AWS Kinesis Firehose Test
Amazon Kinesis Data Firehose is a fully managed service for delivering real-time streaming data to destinations such as Amazon Simple Storage Service (Amazon S3), Amazon Redshift, Amazon Elasticsearch Service (Amazon ES), and Splunk.
With Kinesis Data Firehose, you don't need to write applications or manage resources. You configure your data producers to send data to Kinesis data delivery streams using different sources: a Kinesis stream, the Kinesis Agent, or the Kinesis Firehose API using the AWS SDK. After data is sent to a delivery stream, it is automatically delivered to the destination you choose.
For instance, with Amazon Kinesis Data Firehose, you can capture data continuously from connected devices such as consumer appliances, embedded sensors, and TV set-top boxes.

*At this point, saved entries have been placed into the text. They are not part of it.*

(** *** One batch *)

Lemma preprocess_batch_spec k b : forall (p : Main) seen p' seen', forallb plain b = true -> preprocess_batch k (p, seen) b = Some (p', seen') ->
  statements p' = statements p ++ lines b /\ pre_batch_to_line_map p' = pre_batch_to_line_map p /\
  (is_only_labels_and_directives b = true -> pre_label_map p' = label_at k b (pre_label_map p)).
Proof.
  induction b as [|s b IH]; intros p seen p' seen' Hp Hr; cbn in Hr.
  - injection Hr as <- <-. cbn. now rewrite app_nil_r.
  - cbn in Hp. apply andb_true_iff in Hp as [Hs Hp]. apply bind_Some in Hr as ([p1 seen1] & H1 & Hr). destruct (IH _ _ _ _ Hp Hr) as (Hst & Hm & Hl). rewrite Hst, Hm.
    destruct s as [| | |[idx dir file| |]|name]; cbn in Hs, H1; try discriminate.
    1, 2, 3: injection H1 as <- <-; cbn [statements pre_batch_to_line_map]; split; [unfold lines; cbn; now rewrite <- app_assoc|split; [reflexivity|discriminate]].
    + apply bind_Some in H1 as (u & _ & [= <- <-]). cbn [statements pre_batch_to_line_map pre_label_map] in *. split; [reflexivity|]. split; [reflexivity|]. intros Ho. now apply Hl.
    + apply bind_Some in H1 as (u & _ & [= <- <-]). cbn [statements pre_batch_to_line_map pre_label_map] in *. split; [reflexivity|]. split; [reflexivity|]. intros Ho. now apply Hl.
Qed.

(** The last statement of a batch is no label. *)
Lemma preprocess_batch_labels k b (p : Main) p' seen' : forallb plain b = true -> batch_shape b -> preprocess_batch k (p, false) b = Some (p', seen') ->
  pre_label_map p' = label_at k b (pre_label_map p).
Proof.
  intros Hp Hsh Hr. destruct Hsh as [b Hb|b s Hb Hs]; [now apply (preprocess_batch_spec k b p false p' seen')|].
  rewrite forallb_app in Hp. apply andb_true_iff in Hp as [Hpb _].
  assert (Happ : forall a acc, preprocess_batch (T:=T) k acc (a ++ [s]) = acc' ← preprocess_batch k acc a; preprocess_batch k acc' [s]).
  { induction a as [|x a IH]; intros acc; [reflexivity|]. cbn [app preprocess_batch]. destruct (preprocess_statement k acc x); [apply IH|reflexivity]. }
  rewrite Happ in Hr. apply bind_Some in Hr as ([p1 seen1] & H1 & Hr). destruct (preprocess_batch_spec k b p false p1 seen1 Hpb H1) as (_ & _ & Hl).
  rewrite label_at_app, <- (Hl Hb). destruct s; try discriminate; cbn in Hr; injection Hr as <- <-; reflexivity.
Qed.

(** *** All batches *)

Definition upto (k n : Z) : list Z := map Z.of_nat (seq (Z.to_nat k) (Z.to_nat n)).

Lemma preprocess_batches_spec ms bs it : cut ms bs it -> forall k (p p' : Main), forallb plain it = true -> 0 <= k -> Z.of_nat (length (statements p)) = k ->
  preprocess_batches k p bs = Some p' ->
  statements p' = statements p ++ lines it /\ pre_label_map p' = label_at k it (pre_label_map p) /\
  exists tail, pre_batch_to_line_map p' = pre_batch_to_line_map p ++ upto k (count it) ++ tail /\ (tail = [] \/ tail = [k + count it]).
Proof.
  induction 1 as [|m ms b bs it Hsize Hsh Hne Hlast Hc IH]; intros k p p' Hp Hk Hlen Hr.
  - injection Hr as <-. cbn. split; [now rewrite app_nil_r|]. split; [reflexivity|]. exists []. cbn. rewrite app_nil_r. auto.
  - rewrite forallb_app in Hp. apply andb_true_iff in Hp as [Hpb Hpi]. cbn [preprocess_batches] in Hr. apply bind_Some in Hr as ([p1 seen1] & H1 & Hr).
    destruct (preprocess_batch_spec k b _ _ _ _ Hpb H1) as (Hst & Hmap & _). pose proof (preprocess_batch_labels k b _ _ _ Hpb Hsh H1) as Hlab.
    cbn [start_batch statements pre_batch_to_line_map pre_label_map fst] in *. rewrite Hlen in Hmap.
    destruct (is_only_labels_and_directives b) eqn:Ho.
    + assert (it = []) as -> by (destruct it; [reflexivity|discriminate Hlast; easy]). rewrite (cut_empty _ _ Hc) in Hr. injection Hr as <-.
      rewrite !app_nil_r. split; [exact Hst|]. split; [exact Hlab|]. exists [k]. unfold count. rewrite plain_open by assumption. cbn. rewrite Hmap, Z.add_0_r. auto.
    + destruct (plain_batch b Hpb Hsh Ho) as [s Hs].
      destruct (IH (k + 1) p1 p' Hpi ltac:(lia)) as (Hst' & Hlab' & tail & Hmap' & Htail); [rewrite Hst, Hs, length_app; cbn; lia|exact Hr|].
      assert (Hcnt : count b = 1) by (unfold count; now rewrite Hs). rewrite count_app, Hcnt, lines_app, label_at_app, Hcnt.
      split; [now rewrite Hst', Hst, <- app_assoc|]. split; [now rewrite Hlab', Hlab|]. exists tail. split.
      * rewrite Hmap', Hmap, <- !app_assoc. f_equal. rewrite app_assoc. f_equal. unfold upto. pose proof (Zle_0_nat (length (lines it))). fold (count it) in *.
        replace (Z.to_nat (1 + count it)) with (S (Z.to_nat (count it))) by lia. cbn [seq map]. rewrite Z2Nat.id by lia. cbn. do 3 f_equal. lia.
      * destruct Htail as [->| ->]; [now left|right; f_equal; lia].
Qed.

(** The layout of a function without locations. *)
Lemma layout body fs bs (p : Main) : forallb plain body = true -> extract_batches (new body) = Some fs -> iter_batches fs = Some bs ->
  preprocess_main_function (map batch_statements bs) = Some p ->
  statements p = lines body /\ pre_label_map p = label_at 0 body ∅ /\
  forall i, 0 <= i < count body -> pre_batch_to_line_map p !! Z.to_nat (i + 2) = Some i /\ pre_batch_to_line_map p !! Z.to_nat (i + 3) = Some (i + 1).
Proof.
  intros Hp Hx Hi Hpre. destruct (batching_cut (S (length body)) body ltac:(lia)) as (ms & cs & Hms & Hcut). unfold extract_batches in Hx. cbn [new inner] in Hx. rewrite Hms in Hx. injection Hx as <-.
  assert (Hbs : map batch_statements bs = cs).
  { pose proof (iter_from_cut ms cs body Hcut []) as Hit. cbn [length app] in Hit. unfold iter_batches in Hi. cbn in Hi. rewrite Hit in Hi. injection Hi as <-.
    clear - Hcut. induction Hcut as [|m ms b bs it Hs Hsh Hne Hl Hc IH]; [reflexivity|]. cbn. now rewrite IH. }
  rewrite Hbs in Hpre. unfold preprocess_main_function in Hpre. apply bind_Some in Hpre as (p1 & Hp1 & Hpre). apply bind_Some in Hpre as (u & _ & [= <-]).
  destruct (preprocess_batches_spec ms cs body Hcut 0 (mkPreprocessed [] ∅ (repeat 0 (Z.to_nat PC_INITIAL_VAL)) []) p1 Hp ltac:(lia) eq_refl Hp1) as (Hst & Hlab & tail & Hmap & Htail). cbn [start_batch statements pre_label_map pre_batch_to_line_map] in *.
  split; [exact Hst|]. split; [exact Hlab|]. rewrite Hst. cbn [app]. fold (count body). rewrite Hmap. change (repeat 0 (Z.to_nat PC_INITIAL_VAL)) with [0; 0].
  assert (Hup : forall j, 0 <= j < count body -> upto 0 (count body) !! Z.to_nat j = Some j).
  { intros j Hj. unfold upto. change (map Z.of_nat ?l) with (Z.of_nat <$> l). rewrite list_lookup_fmap, lookup_seq_lt by lia. cbn. f_equal. lia. }
  assert (Hlen : length (upto 0 (count body)) = Z.to_nat (count body)) by (unfold upto; now rewrite length_map, length_seq).
  intros i Hi'. rewrite <- !app_assoc, !(lookup_app_r [0; 0]) by (cbn; lia). cbn [length].
  replace (Z.to_nat (i + 2) - 2)%nat with (Z.to_nat i) by lia. replace (Z.to_nat (i + 3) - 2)%nat with (Z.to_nat (i + 1)) by lia.
  split; [rewrite lookup_app_l by lia; now apply Hup|].
  destruct (Z.eq_dec (i + 1) (count body)) as [He|He]; [|rewrite lookup_app_l by lia; apply Hup; lia].
  rewrite lookup_app_r by lia. rewrite Hlen, He, Nat.sub_diag. destruct Htail as [-> | ->]; reflexivity.
Qed.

Amazon Kinesis Data Firehose loads the data into Amazon Redshift, enabling you to provide your customers near real-time access to metrics, insights, and dashboards.

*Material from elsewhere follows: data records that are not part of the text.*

Lemma handler_plain : forallb plain (ecall_handler rt) = true /\ 0 < count (ecall_handler rt).
Proof.
  split.
  - unfold ecall_handler. rewrite !forallb_app. apply andb_true_iff. split; [reflexivity|]. apply andb_true_iff. split; [apply forallb_forall; intros s Hs; apply in_map_iff in Hs as (x & <- & _); reflexivity|].
    apply andb_true_iff. split; [reflexivity|]. pose proof (dep_syscalls Hdep) as Hs. clear Hdep. induction rt as [|s l IH]; [reflexivity|]. apply Forall_cons in Hs as [[_ Hs] Hl]. cbn [flat_map app forallb plain andb].
    rewrite !forallb_app, (instructions_plain _ Hs), (IH Hl). reflexivity.
  - unfold ecall_handler. rewrite !count_app. assert (Hpos : forall l, 0 <= count l) by (intros l; unfold count; lia). change (count [SLabel "__invalid_syscall"; instr "fail" []]) with 1.
    repeat match goal with |- context [count ?l] => pose proof (Hpos l); generalize dependent (count l); intros end. lia.
Qed.

Lemma file_lines_lines : lines (file_lines files) = [] /\ forallb plain (file_lines files) = true.
Proof. split; induction files as [|[[id dir] file] l IH]; cbn; auto. Qed.

Lemma deployed_built entries : mapM (initial_mem_entry false) initial = Some entries -> body = before ++ concat codes ++ epilogue initial (concat (map snd entries)) rt ->
  Built env program rt before (epilogue initial (concat (map snd entries)) rt) executable codes fs bs.
Proof.
  intros He Hb. destruct handler_plain as [Hhp Hhc]. destruct (data_code_form initial entries He) as [_ Hdata].
  assert (Hafter : forallb plain (epilogue initial (concat (map snd entries)) rt) = true /\ 0 < count (epilogue initial (concat (map snd entries)) rt)).
  { unfold epilogue. rewrite forallb_app, Hhp, count_app, andb_true_r. split; [|unfold count at 1; lia].
    destruct initial; [reflexivity|]. unfold data_routine. cbn [forallb plain andb]. rewrite forallb_app, (instructions_plain _ Hdata). reflexivity. }
  split; rewrite <- ?Hb; try apply Hdep; try apply Hafter. split; [|split; [apply Hafter|apply Hdep]].
  unfold prologue. rewrite !forallb_app. destruct file_lines_lines as [_ ->]. unfold data_jump. now destruct initial.
Qed.

(** A label of the body stands for the position after what comes before it. *)
Lemma body_label name a b : body = a ++ SLabel name :: b -> labels env name = Some (count a + PC_INITIAL_VAL).
Proof.
  intros Hb. destruct deployed_form as (entries & He & Hform). destruct (body_layout _ _ _ _ _ _ _ _ _ (deployed_built entries He Hform)) as (_ & Hlab & _).
  unfold labels. rewrite (dep_labels Hdep), Hlab, <- Hform, Hb, label_position; [reflexivity|]. apply Forall_forall. intros s Hs ->.
  pose proof (dep_names Hdep) as Hnd. rewrite Hb in Hnd. unfold labels_of in Hnd. rewrite omap_app in Hnd. apply NoDup_app in Hnd as (_ & _ & Hnd). cbn in Hnd. apply NoDup_cons in Hnd as [Hnot _]. apply Hnot.
  apply list_elem_of_omap. exists (SLabel name). now split.
Qed.

(** *** The run *)

Hypothesis Hmode : mode (config env) = Fast.
Notation pos := (pos_of before executable codes).
Notation line := (line_of before executable codes).
Notation src := (instructions_of executable).

(** The position of the return, after the jump to the data and the call of the start function. *)
Definition return_pos : Z := (match initial with [] => 2 | _ => 3 end) + PC_INITIAL_VAL.

Lemma words_labels l t : labels env l = Some t -> 0 <= t < 2 ^ 32.
Proof. destruct deployed_form as (entries & He & Hb). apply (labels_words _ _ _ _ _ _ _ _ _ (deployed_built entries He Hb)). Qed.

(** Jumps to a label, with the position after the jump in register 1. *)
Lemma jump_block p name t σ1 σ : labels env name = Some t -> 0 <= p < 2 ^ 31 -> same_state σ1 σ ->
  exists σ2, run_block (labels env) p 0 [instr "jump" [label_ref name; num 1]] σ1 = Some (σ2, Jump t) /\ same_state σ2 (put 1 (p + 1) σ).
Proof.
  intros Ht Hp Hs. pose proof (words_labels _ _ Ht) as Htr.
  destruct (blk_instr (labels env) p "jump" [label_ref name; num 1] I_jump [t; 1] [] σ1 (put 1 (p + 1) σ1) (Goto t) (fun σ' ex => ex = Jump t /\ σ' = put 1 (p + 1) σ1)) as (σ2 & ex & Hr & -> & ->).
  - reflexivity.
  - eapply args_cons; [apply lit_label; exact Ht|]. eapply args_cons; [apply lit_num; lia|]. apply args_nil.
  - apply asm_jump; lia.
  - now split.
  - exists (put 1 (p + 1) σ1). split; [exact Hr|]. now rewrite Hs.
Qed.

If data/records sent by the delivery stream do not reach the intended destination, the analytics derived from that data may be incomplete, inaccurate, or unusuable. To avoid this, it is necessary to track the ingestion and transmission of data and records by the data delivery streams to each of the destinations and promptly capture delivery failures. This is where the AWS Kinesis Firehose test helps!

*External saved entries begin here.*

(* ===== verification/DoubleSorted.v ===== *)
(** * The memory machine of witness generation, [executor/src/witgen/machines/double_sorted_witness_machine_32.rs]

    Its construction, the calls of other machines ([process_plookup_internal]) with the paged
    data they read and write, and the columns it returns. The calls refine a map of memory. *)

From Stdlib Require Import ZArith Lia Ascii.
From stdpp Require Import base list option gmap strings sorting.
From S2P Require Import Prelude Field RangeConstraints SymbolicExpr Effect ExpressionEvaluator PanicMonad RiscvElem RiscvMemory.

Definition ALLOWED_WITNESSES : list string :=
  ["m_value"; "m_addr"; "m_step"; "m_change"; "m_is_write"; "m_is_bootloader_write"; "m_diff_upper"; "m_diff_lower"].
Definition DIFF_COLUMNS : list string := ["m_diff_upper"; "m_diff_lower"].
Definition BOOTLOADER_WRITE_COLUMN : string := "m_is_bootloader_write".
Definition OPERATION_ID_WRITE : Z := 1.
Definition OPERATION_ID_BOOTLOADER_WRITE : Z := 2.

(** The parts before and after the first ["::"]. *)
Fixpoint split_once (s : string) : option (string * string) :=
  match s with
  | EmptyString => None
  | String a s' =>
    match s' with
    | String b s'' =>
      if Ascii.eqb a ":"%char && Ascii.eqb b ":"%char then Some (EmptyString, s'')
      else '(x, y) ← split_once s'; Some (String a x, y)
    | EmptyString => None
    end
  end.

(** A name without ["::"] panics. *)
Definition split_column_name (name : string) : option (string * string) :=
  '(namespace, rest) ← split_once name;
  Some (namespace, match split_once rest with Some (col, _) => col | None => rest end).

(** ** [DegreeRange], [ast/src/analyzed/mod.rs] *)

Record DegreeRange := mkDegreeRange { range_min : Z; range_max : Z }.

Definition degree_fit (r : DegreeRange) (new_degree : Z) : option Z :=
  _ ← assert_that (new_degree <=? range_max r); Some (Z.max (range_min r) new_degree).

(** [usize::next_power_of_two]; [None] is the overflow. *)
Definition usize_next_power_of_two (n : Z) : option Z := let p := 2 ^ Z.log2_up n in if p <? 2 ^ 64 then Some p else None.

Definition compute_size_and_log (used_rows : Z) (r : DegreeRange) : option Z := size ← usize_next_power_of_two used_rows; degree_fit r size.

Section DoubleSorted.
Context {T : Type} `{LargeField T}.

(** ** Paged data *)

Definition PAGE_SIZE_LOG2 : Z := 8.
Definition PAGE_SIZE : Z := Z.shiftl 1 PAGE_SIZE_LOG2.
Definition PAGE_MASK : Z := PAGE_SIZE - 1.

Record PagedData := mkPagedData { pages : gmap Z (list T); first_page : list T }.

Definition page_offset (addr : T) : option (Z * nat) :=
  a ← try_into_u64 addr; Some (Z.shiftr a PAGE_SIZE_LOG2, Z.to_nat (Z.land a PAGE_MASK)).

Definition fresh_page : list T := replicate (Z.to_nat PAGE_SIZE) (from_int 0).
Definition default_data : PagedData := mkPagedData ∅ fresh_page.

Definition data_write (addr value : T) (d : PagedData) : option PagedData :=
  '(page, offset) ← page_offset addr;
  if page =? 0 then
    _ ← assert_that (offset <? length (first_page d))%nat;
    Some (mkPagedData (pages d) (<[offset := value]> (first_page d)))
  else
    let p := default fresh_page (pages d !! page) in
    _ ← assert_that (offset <? length p)%nat;
    Some (mkPagedData (<[page := <[offset := value]> p]> (pages d)) (first_page d)).

Definition data_read (addr : T) (d : PagedData) : option T :=
  '(page, offset) ← page_offset addr;
  if page =? 0 then first_page d !! offset
  else match pages d !! page with Some p => p !! offset | None => Some f_zero end.

(** ** The machine *)

Record Operation := mkOperation { is_normal_write : bool; is_bootloader_write : bool; value : T; selector_id : PolyID }.

(** The trace is a [BTreeMap] by address and step: sorted, with distinct keys. *)
Definition Access : Type := (T * T) * Operation.

Definition access_key (x : T * T) : Z * Z := (to_integer (fst x), to_integer (snd x)).
Definition key_eqb (x y : Z * Z) : bool := (fst x =? fst y) && (snd x =? snd y).

(** [BTreeMap::insert]: the new map, and whether the key was absent. *)
Fixpoint trace_insert (key : T * T) (op : Operation) (l : list Access) : list Access * bool :=
  match l with
  | [] => ([(key, op)], true)
  | (k, o) :: l' =>
    if key_eqb (access_key key) (access_key k) then ((key, op) :: l', false)
    else if key_le (access_key key) (access_key k) then ((key, op) :: l, true)
    else let '(l'', fresh) := trace_insert key op l' in ((k, o) :: l'', fresh)
  end.

(** What a machine is built with; the selectors are a [BTreeMap]: sorted by the identity. *)
Record DsConfig := mkDsConfig {
  degree_range : DegreeRange;
  namespace : string;
  diff_columns_base : option Z;
  has_bootloader_write_column : bool;
  selector_ids : list (Z * PolyID);
  column_name : PolyID -> string
}.

(** What changes; the keys of the maps are the integers of the addresses. *)
Record DsState := mkDsState {
  ds_degree : Z;
  ds_trace : list Access;
  ds_data : PagedData;
  ds_initialized : gmap Z bool;
  ds_latest_step : gmap Z T
}.

Definition set_ds_trace t (s : DsState) := mkDsState (ds_degree s) t (ds_data s) (ds_initialized s) (ds_latest_step s).
Definition set_ds_data d (s : DsState) := mkDsState (ds_degree s) (ds_trace s) d (ds_initialized s) (ds_latest_step s).
Definition set_ds_initialized i (s : DsState) := mkDsState (ds_degree s) (ds_trace s) (ds_data s) i (ds_latest_step s).
Definition set_ds_latest_step l (s : DsState) := mkDsState (ds_degree s) (ds_trace s) (ds_data s) (ds_initialized s) l.

Definition ds_init (cfg : DsConfig) : DsState := mkDsState (range_max (degree_range cfg)) [] default_data ∅ ∅.

Definition namespaced (cfg : DsConfig) (name : string) : string := namespace cfg +:+ "::" +:+ name.

(** *** Construction *)

(** What the constructor reads of [MachineParts] and [FixedData]: the connections by identity
    are whether each is a permutation, and its selector; [parts_range] finds a column by name
    and gives its global range constraint. *)
Record Parts := mkParts {
  parts_degree_range : DegreeRange;
  parts_witnesses : list PolyID;
  parts_connections : list (Z * (bool * AlgebraicExpression T));
  parts_column_name : PolyID -> string;
  parts_range : string -> option (RangeConstraint T)
}.

Definition in_strings (l : list string) (c : string) : bool := bool_decide (c ∈ l).

(** The outer [None] is a panic, the inner one that the machine is of another kind. *)
Definition try_new (parts : Parts) : option (option DsConfig) :=
  names ← mapM (fun r => split_column_name (parts_column_name parts r)) (parts_witnesses parts);
  let namespaces := remove_dups (fst <$> names) in
  let columns := snd <$> names in
  if (1 <? length namespaces)%nat then Some None
  else if bool_decide (parts_connections parts = []) then Some None
  else if negb (forallb (fun i => fst (snd i)) (parts_connections parts)) then Some None
  else
    match mapM (fun i => p ← try_to_simple_poly (snd (snd i)); Some (fst i, ref_poly_id p)) (parts_connections parts) with
    | None => Some None
    | Some ids =>
      ns ← head namespaces;
      selector_names ← mapM (fun s => snd <$> split_column_name (parts_column_name parts s)) (snd <$> ids);
      if negb (forallb (in_strings (ALLOWED_WITNESSES ++ selector_names)) columns) then Some None
      else
        let has_diff_columns := forallb (in_strings columns) DIFF_COLUMNS in
        let has_bootloader := in_strings columns BOOTLOADER_WRITE_COLUMN in
        let machine base := mkDsConfig (parts_degree_range parts) ns base has_bootloader ids (parts_column_name parts) in
        if has_diff_columns then
          match parts_range parts (ns +:+ "::" +:+ "m_diff_upper"), parts_range parts (ns +:+ "::" +:+ "m_diff_lower") with
          | Some upper, Some lower =>
            let '(min, max) := rc_range upper in
            if rc_eqb upper lower && f_eqb min f_zero then
              m ← try_into_u64 max; base ← checked_add 64 m 1; Some (Some (machine (Some base)))
            else Some None
          | _, _ => Some None
          end
        else Some (Some (machine None))
    end.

This test auto-discovers the data delivery streams created using Kinesis FireHose. For each delivery stream, the test tracks the delivery attempts made by that stream to each destination and reports the count of successful deliveries. This way, the test sheds light on delivery failures and the destinations to which delivery failed. Additionally, the test also measures the throughput of each delivery stream by reporting the number of records and amount of data received and processed by that stream. In the process, you can accurately identify those data delivery streams that are experiencing processing bottlenecks. To help you isolate what could be causing a stream to process data/records slowly, the test also reports the time taken by the stream to process different API calls. The API call/method that could be contributing to the slowness can thus be identified. The status of data transformation functions is also checked periodically, so that data transformation failures (if any) are brought to light.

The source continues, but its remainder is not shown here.